## DIRECTIONS FOR THIS TASK
Report, as a bare number, how many lines in the data contain "with".

## SOURCE RECORDS
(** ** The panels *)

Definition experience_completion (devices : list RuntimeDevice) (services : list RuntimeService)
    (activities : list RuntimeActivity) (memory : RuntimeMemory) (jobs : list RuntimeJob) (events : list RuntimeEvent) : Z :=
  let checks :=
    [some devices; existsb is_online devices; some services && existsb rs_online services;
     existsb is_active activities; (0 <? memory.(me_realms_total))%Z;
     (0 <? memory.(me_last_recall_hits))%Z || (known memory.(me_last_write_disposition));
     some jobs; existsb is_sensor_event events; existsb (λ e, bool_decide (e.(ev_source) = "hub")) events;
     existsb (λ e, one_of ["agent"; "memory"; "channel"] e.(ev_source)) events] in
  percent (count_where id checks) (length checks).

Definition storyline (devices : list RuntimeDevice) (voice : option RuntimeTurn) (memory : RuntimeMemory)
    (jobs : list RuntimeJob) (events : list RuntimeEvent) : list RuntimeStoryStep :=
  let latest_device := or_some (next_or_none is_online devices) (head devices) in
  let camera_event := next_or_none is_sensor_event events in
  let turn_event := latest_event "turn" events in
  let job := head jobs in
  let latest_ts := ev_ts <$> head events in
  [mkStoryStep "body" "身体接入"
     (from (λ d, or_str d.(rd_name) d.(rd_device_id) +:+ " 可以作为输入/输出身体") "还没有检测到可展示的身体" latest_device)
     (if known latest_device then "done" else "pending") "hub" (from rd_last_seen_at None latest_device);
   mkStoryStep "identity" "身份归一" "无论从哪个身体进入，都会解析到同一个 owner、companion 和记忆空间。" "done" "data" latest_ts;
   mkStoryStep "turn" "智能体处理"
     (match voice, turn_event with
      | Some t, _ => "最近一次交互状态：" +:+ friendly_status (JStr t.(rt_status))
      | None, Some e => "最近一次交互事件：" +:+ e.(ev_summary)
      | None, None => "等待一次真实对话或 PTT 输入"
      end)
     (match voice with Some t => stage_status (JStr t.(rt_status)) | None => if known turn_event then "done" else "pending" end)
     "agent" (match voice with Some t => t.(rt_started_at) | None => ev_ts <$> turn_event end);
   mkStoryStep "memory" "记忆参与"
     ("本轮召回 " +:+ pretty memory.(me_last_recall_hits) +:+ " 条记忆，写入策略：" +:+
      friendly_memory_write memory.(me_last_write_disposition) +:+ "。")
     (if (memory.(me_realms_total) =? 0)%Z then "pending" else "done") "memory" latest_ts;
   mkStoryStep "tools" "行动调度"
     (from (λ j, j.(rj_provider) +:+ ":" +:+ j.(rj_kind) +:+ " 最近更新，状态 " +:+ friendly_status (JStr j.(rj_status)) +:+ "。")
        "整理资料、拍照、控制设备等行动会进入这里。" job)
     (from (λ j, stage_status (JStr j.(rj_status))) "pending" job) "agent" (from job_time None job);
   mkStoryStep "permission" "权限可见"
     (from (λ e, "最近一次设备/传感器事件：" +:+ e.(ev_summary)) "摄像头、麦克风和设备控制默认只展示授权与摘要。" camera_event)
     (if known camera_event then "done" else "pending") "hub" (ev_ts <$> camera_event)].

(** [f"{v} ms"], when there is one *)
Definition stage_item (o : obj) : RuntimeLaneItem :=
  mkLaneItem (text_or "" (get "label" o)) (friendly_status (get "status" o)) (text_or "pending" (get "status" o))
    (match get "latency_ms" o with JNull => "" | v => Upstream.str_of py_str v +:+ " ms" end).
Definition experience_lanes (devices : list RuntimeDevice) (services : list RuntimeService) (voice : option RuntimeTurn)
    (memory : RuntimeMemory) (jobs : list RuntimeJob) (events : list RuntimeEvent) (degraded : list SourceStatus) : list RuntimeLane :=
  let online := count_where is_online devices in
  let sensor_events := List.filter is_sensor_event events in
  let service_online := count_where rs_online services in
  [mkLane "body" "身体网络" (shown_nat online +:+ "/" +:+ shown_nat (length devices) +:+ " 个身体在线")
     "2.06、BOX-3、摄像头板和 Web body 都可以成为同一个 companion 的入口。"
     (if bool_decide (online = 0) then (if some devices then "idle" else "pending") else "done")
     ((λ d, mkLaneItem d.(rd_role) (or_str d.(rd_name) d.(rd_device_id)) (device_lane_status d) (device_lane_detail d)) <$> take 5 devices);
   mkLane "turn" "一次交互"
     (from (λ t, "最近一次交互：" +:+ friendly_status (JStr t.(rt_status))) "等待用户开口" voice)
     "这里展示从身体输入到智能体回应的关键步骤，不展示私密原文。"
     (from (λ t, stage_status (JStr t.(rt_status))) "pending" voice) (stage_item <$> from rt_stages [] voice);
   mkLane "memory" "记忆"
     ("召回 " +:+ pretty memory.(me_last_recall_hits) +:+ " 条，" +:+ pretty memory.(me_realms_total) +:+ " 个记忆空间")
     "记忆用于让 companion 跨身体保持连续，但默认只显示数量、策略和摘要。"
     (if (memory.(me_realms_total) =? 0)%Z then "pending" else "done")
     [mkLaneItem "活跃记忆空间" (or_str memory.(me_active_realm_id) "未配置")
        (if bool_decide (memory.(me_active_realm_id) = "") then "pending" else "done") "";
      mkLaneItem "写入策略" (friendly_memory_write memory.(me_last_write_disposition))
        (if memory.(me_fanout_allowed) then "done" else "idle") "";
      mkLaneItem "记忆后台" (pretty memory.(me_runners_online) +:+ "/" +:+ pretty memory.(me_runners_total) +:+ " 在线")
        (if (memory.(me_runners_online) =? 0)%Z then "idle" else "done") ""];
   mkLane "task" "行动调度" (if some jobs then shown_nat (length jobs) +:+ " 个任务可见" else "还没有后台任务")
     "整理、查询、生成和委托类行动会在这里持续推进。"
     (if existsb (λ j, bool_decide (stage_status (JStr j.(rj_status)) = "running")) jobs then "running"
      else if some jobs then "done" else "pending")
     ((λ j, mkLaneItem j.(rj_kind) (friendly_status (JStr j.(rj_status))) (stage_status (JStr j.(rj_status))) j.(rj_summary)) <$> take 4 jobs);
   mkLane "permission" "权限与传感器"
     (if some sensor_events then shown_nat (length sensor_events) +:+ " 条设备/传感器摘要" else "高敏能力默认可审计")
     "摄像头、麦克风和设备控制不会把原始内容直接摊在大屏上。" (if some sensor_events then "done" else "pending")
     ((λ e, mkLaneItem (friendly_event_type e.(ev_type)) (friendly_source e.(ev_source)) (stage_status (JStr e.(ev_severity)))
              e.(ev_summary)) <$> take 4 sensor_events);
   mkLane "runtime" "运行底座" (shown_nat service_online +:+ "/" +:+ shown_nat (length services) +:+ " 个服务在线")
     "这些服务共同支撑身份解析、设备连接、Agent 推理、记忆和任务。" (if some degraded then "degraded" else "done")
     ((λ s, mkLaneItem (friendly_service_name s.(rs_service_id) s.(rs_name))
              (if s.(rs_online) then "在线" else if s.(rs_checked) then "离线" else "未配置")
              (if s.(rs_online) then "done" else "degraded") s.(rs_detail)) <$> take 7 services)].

## EXERCISE ANSWER
4